◆ Problem statement ◆
Repeat exactly, and only, the lines of the entries below from the one with "ah_qvar_lsb d = Z.quot" through the one with "[(ILPS28QSW_1260hPa, ilps28qsw_from_fs1260_to_hPa (pressure_raw", both ends included.

Top of Records for this exercise

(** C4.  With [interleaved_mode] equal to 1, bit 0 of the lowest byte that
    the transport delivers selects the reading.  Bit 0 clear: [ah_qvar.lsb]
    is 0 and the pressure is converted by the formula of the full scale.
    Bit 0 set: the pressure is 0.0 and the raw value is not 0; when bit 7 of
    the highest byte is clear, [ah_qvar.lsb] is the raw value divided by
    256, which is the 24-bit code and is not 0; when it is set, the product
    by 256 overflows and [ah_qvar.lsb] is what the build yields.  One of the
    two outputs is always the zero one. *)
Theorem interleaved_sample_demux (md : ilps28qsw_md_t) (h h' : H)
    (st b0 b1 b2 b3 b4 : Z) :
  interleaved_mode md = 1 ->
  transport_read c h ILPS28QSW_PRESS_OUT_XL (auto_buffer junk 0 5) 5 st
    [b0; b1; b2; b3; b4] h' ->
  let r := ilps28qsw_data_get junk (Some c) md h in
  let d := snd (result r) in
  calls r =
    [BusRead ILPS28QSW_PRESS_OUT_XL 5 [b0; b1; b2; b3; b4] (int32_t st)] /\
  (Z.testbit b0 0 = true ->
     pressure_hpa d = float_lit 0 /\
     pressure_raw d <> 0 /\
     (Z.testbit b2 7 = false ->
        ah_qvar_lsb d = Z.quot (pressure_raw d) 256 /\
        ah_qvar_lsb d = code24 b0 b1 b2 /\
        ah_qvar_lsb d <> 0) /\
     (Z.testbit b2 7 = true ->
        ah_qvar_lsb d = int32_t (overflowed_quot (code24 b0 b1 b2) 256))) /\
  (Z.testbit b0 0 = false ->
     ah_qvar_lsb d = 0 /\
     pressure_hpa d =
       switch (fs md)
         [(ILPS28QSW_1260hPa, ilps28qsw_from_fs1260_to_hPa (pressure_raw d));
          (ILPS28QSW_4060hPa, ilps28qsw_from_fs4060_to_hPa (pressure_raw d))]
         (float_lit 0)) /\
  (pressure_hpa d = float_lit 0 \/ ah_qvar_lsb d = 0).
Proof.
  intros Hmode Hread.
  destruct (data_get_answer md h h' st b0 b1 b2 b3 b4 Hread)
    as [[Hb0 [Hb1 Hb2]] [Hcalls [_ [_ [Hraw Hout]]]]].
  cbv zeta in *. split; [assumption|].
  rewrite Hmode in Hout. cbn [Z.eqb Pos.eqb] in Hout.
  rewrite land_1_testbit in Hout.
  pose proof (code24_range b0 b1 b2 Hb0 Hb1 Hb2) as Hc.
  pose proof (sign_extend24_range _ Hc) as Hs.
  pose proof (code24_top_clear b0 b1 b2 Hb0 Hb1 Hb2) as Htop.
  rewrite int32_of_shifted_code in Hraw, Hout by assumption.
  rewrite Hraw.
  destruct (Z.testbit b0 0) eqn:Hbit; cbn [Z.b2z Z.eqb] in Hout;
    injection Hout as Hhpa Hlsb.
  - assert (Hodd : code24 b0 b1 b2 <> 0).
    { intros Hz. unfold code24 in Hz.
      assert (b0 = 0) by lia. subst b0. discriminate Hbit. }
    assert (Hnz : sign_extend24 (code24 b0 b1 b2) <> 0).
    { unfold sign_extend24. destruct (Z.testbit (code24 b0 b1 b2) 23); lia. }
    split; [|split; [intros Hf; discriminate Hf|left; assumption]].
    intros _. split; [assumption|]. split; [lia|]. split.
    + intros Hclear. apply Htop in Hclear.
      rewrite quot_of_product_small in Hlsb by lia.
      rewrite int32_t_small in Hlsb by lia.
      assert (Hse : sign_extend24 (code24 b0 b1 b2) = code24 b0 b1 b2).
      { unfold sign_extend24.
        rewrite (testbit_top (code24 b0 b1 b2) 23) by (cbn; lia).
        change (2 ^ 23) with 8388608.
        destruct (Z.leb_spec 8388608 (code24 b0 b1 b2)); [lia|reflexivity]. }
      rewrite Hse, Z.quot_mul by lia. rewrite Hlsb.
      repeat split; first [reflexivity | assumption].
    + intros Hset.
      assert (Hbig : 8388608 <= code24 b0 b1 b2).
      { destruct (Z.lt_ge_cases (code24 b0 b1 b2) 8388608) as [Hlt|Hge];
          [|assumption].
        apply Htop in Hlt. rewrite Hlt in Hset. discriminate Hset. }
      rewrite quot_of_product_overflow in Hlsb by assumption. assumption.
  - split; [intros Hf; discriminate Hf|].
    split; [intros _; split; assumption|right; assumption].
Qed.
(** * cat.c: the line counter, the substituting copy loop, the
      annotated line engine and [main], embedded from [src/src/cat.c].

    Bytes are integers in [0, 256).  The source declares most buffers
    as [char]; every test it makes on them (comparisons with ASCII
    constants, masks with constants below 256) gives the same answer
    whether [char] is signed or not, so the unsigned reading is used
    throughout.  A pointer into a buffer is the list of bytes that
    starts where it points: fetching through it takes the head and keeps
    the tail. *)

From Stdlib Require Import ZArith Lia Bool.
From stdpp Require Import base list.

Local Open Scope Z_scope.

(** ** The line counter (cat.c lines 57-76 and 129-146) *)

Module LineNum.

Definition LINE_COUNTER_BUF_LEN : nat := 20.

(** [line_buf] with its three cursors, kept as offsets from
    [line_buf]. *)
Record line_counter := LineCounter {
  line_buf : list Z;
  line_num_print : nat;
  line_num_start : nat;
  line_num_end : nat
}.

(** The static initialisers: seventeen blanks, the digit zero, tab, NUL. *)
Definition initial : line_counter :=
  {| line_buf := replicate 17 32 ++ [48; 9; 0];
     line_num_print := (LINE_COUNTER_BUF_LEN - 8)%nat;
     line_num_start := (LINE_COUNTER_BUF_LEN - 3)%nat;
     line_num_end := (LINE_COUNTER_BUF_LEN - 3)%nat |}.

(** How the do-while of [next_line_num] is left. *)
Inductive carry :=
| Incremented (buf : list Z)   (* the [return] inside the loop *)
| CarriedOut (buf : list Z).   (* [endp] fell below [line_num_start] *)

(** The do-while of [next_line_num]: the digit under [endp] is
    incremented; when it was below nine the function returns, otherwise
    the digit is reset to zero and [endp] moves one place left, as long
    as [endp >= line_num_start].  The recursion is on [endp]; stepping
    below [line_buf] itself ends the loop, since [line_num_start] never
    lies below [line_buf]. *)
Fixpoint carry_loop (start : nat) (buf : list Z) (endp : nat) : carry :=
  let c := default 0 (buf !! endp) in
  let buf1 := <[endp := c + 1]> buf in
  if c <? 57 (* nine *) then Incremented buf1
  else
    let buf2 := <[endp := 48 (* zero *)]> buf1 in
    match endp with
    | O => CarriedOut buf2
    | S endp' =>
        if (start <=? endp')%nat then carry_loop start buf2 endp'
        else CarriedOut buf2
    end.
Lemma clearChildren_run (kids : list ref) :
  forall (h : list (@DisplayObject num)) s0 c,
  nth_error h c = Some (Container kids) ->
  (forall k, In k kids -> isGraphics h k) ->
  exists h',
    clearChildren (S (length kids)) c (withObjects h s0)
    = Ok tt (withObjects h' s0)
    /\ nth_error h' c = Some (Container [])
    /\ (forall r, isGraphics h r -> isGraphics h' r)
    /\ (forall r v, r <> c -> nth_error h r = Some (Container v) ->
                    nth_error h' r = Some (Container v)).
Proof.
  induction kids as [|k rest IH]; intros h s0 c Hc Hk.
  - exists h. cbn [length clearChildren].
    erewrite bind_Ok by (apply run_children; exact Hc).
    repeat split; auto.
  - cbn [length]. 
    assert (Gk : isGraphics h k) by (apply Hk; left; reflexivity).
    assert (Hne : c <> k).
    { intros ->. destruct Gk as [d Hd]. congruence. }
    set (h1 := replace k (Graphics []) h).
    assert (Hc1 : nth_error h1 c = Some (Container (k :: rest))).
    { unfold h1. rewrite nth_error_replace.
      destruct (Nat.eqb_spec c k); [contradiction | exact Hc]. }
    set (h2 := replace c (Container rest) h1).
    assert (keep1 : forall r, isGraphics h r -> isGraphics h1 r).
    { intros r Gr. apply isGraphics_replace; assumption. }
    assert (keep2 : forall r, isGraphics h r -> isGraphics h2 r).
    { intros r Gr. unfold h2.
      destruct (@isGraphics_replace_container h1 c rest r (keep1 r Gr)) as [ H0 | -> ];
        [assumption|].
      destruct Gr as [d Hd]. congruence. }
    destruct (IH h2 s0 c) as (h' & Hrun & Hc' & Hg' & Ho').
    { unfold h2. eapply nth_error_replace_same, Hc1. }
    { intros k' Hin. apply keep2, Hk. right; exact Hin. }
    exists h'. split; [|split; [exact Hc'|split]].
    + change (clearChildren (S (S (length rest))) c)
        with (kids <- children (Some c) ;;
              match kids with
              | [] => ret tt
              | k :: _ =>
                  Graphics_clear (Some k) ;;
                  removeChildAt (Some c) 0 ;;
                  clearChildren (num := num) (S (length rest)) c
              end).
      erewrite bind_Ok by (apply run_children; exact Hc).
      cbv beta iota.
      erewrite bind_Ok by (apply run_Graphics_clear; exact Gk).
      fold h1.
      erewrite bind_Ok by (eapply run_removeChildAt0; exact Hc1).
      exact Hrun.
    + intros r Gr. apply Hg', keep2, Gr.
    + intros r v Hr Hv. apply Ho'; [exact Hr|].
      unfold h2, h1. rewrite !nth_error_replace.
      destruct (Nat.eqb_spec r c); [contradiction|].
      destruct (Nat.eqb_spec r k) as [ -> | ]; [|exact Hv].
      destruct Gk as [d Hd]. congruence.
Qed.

Bottom of Records for this exercise

◆ Result of this task ◆
        ah_qvar_lsb d = Z.quot (pressure_raw d) 256 /\
        ah_qvar_lsb d = code24 b0 b1 b2 /\
        ah_qvar_lsb d <> 0) /\
     (Z.testbit b2 7 = true ->
        ah_qvar_lsb d = int32_t (overflowed_quot (code24 b0 b1 b2) 256))) /\
  (Z.testbit b0 0 = false ->
     ah_qvar_lsb d = 0 /\
     pressure_hpa d =
       switch (fs md)
         [(ILPS28QSW_1260hPa, ilps28qsw_from_fs1260_to_hPa (pressure_raw d));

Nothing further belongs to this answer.